(Daily Mail) Costco has spent $1 billion to ensure a steady supply of their famous in-store rotisserie chicken – setting up their own massive farm and slaughterhouse in Nebraska, with 500 chicken houses each containing 42,000 chickens.
The Washington-based company is the only one to have its own processing plant, which is spread across a 400-acre site and 400,000-square-foot plant.
It sees the facility as providing a strategic advantage over its rivals such as Target, BJ’s and Kroger, and helps ensure that its popular $4.99 rotisserie chicken can remain in stores – at the same price for years.
The chicken is seen as a way to draw in customers, and Costco has been able to withstand inflationary pressures and, with its own supply chain, the threat of avian flu, to keep the price of its birds static.

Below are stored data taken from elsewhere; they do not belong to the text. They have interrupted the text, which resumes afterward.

(** * Further vocabulary *)

Definition is_status_upsert `{ExternalTypes} (c : Call) : bool :=
  match c with AssetUpsertJobStatus _ => true | _ => false end.

Definition is_duplicate_lookup `{ExternalTypes} (c : Call) : bool :=
  match c with SearchSearchDuplicates _ => true | _ => false end.

(** The embedding that a smart-search option literal carries. *)
Definition smart_embedding `{ExternalTypes} (o : SmartSearchOptions) : Embedding :=
  match o with
  | SmartOptionsOfDto _ _ e => e
  | SmartOptionsPlain _ e _ => e
  end.

(** The asset that an id stands for in a list of assets: the last one with
    that id. *)
Definition asset_of_id (found : list AssetEntity) (id : string)
  : option AssetEntity :=
  last (filter (fun asset => asset_id asset = id) found).

(** The checksum buffer that a checksum string of a metadata search is read
    into: none for an absent or empty string, base64 for 28 characters,
    hex for any other length. *)
Definition checksum_buffer (checksum : option string) : option Buffer :=
  match checksum with
  | None => None
  | Some "" => None
  | Some c =>
      Some {| encoding := if decide (String.length c = 28) then base64 else hex;
              text := c |}
  end.

(** The same installation with other feature flags. *)
Definition with_features `{ExternalTypes} (env : Environment)
    (flags : FeatureFlag -> bool) : Environment :=
  {| config := config env;
     features := flags;
     partner_getAll := partner_getAll env;
     machineLearning_encodeText := machineLearning_encodeText env;
     search_searchMetadata := search_searchMetadata env;
     search_searchSmart := search_searchSmart env;
     search_getAssetsByCity := search_getAssetsByCity env;
     search_searchDuplicates := search_searchDuplicates env;
     asset_getAssetIdByCity := asset_getAssetIdByCity env;
     asset_getAssetIdByTag := asset_getAssetIdByTag env;
     asset_getByIdsWithAllRelations := asset_getByIdsWithAllRelations env;
     asset_getById := asset_getById env;
     asset_searchMetadata := asset_searchMetadata env;
     asset_getAll := asset_getAll env;
     asset_getWithout := asset_getWithout env;
     crypto_randomUUID := crypto_randomUUID env;
     now := now env;
     mapAsset := mapAsset env;
     JOBS_ASSET_PAGINATION_SIZE := JOBS_ASSET_PAGINATION_SIZE env;
     usePagination := usePagination env |}.

(** A sample of the lookups. *)
Module SampleLookups.

Definition types : LookupTypes :=
  {| PersonResponseDto := string;
     GeodataPlacesEntity := string * Z;
     PlacesResponseDto := string |}.
#[local] Existing Instance types.

Definition lenv : LookupEnvironment :=
  {| person_getByName := fun u n _ => [u +:+ "/" +:+ n];
     search_searchPlaces := fun n => [(n, 1%Z); (n, 2%Z)];
     mapPlaces := fun p => p.1 +:+ "#" +:+ toString p.2;
     metadata_getCountries := fun _ => ["France"; "Peru"];
     metadata_getStates := fun _ _ => ["Cusco"];
     metadata_getCities := fun _ _ _ => ["Lima"];
     metadata_getCameraMakes := fun _ m =>
       match m with Some m => ["maker of " +:+ m] | None => ["Canon"; "Nikon"] end;
     metadata_getCameraModels := fun _ m =>
       match m with Some m => [m +:+ " X100"] | None => [] end |}.

Definition makes_of_model : SearchSuggestionRequestDto :=
  {| sg_type := CAMERA_MAKE; country := Some "Peru"; state := None;
     make := Some "ignored"; model := Some "D750" |}.

End SampleLookups.

(** * Properties *)

(** ** The decimal numeral of [toString] *)

Lemma toString_reads_back (n : Z) :
  option_map Z.of_int (NilZero.int_of_string (toString n)) = Some n.
Proof.
  unfold toString.
  assert (Hz : Z.to_int 0 = Decimal.Pos (Decimal.D0 Decimal.Nil)) by reflexivity.
  rewrite NilZero.isi.
  - cbn. f_equal. apply DecimalZ.of_to.
  - intros E. pose proof (DecimalZ.of_to n) as R. rewrite E in R. cbn in R.
    subst n. discriminate.
  - intros E. pose proof (DecimalZ.of_to n) as R. rewrite E in R. cbn in R.
    subst n. discriminate.
Qed.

‘We’ve trussed, we’ve marinated it, we’ve done all that,’ says Walt Shafer, chief operating officer of Lincoln Premium Processing, which Costco founded to provide the chickens.
‘Not only is it a super buy for the consumer, it’s become the center of the store, literally, and a centerpiece for Costco.
‘It’s why we’re here. That’s why we exist.’
Costco has opened a vast chicken processing plant in Fremont, Nebraska – the only retailer to have its own meat facility
Chickens are seen being moved around the state-of-the-art facility
Much of the work has been automated, reducing the injuries and cost involved
Costco opened the plant in 2019 in Fremont, Nebraska, and on Friday allowed Forbes access to the sprawling facility.
The plant processes two million chickens a week, coming from its own network of chicken farmers and their own chicken houses.
Thanks to the Nebraska facility, Costco has secured around 100 million of the 400 million chickens it’s estimated to sell annually. Roughly half of the plant’s chicken ends up on rotisserie spits.
The rest is cut into pieces, packed in plastic and shipped to stores in the Midwest and West Coast.
Costco learnt lessons from Tyson, the biggest poultry producer in the country, which tried to build a new chicken plant in Kansas and failed amid anger from local people.
Shafer spent two years trying to convince Nebraskans that the plant would be beneficial for them, and held multiple meetings with farmers trying to convince them in the traditionally cattle ranching area to add chickens.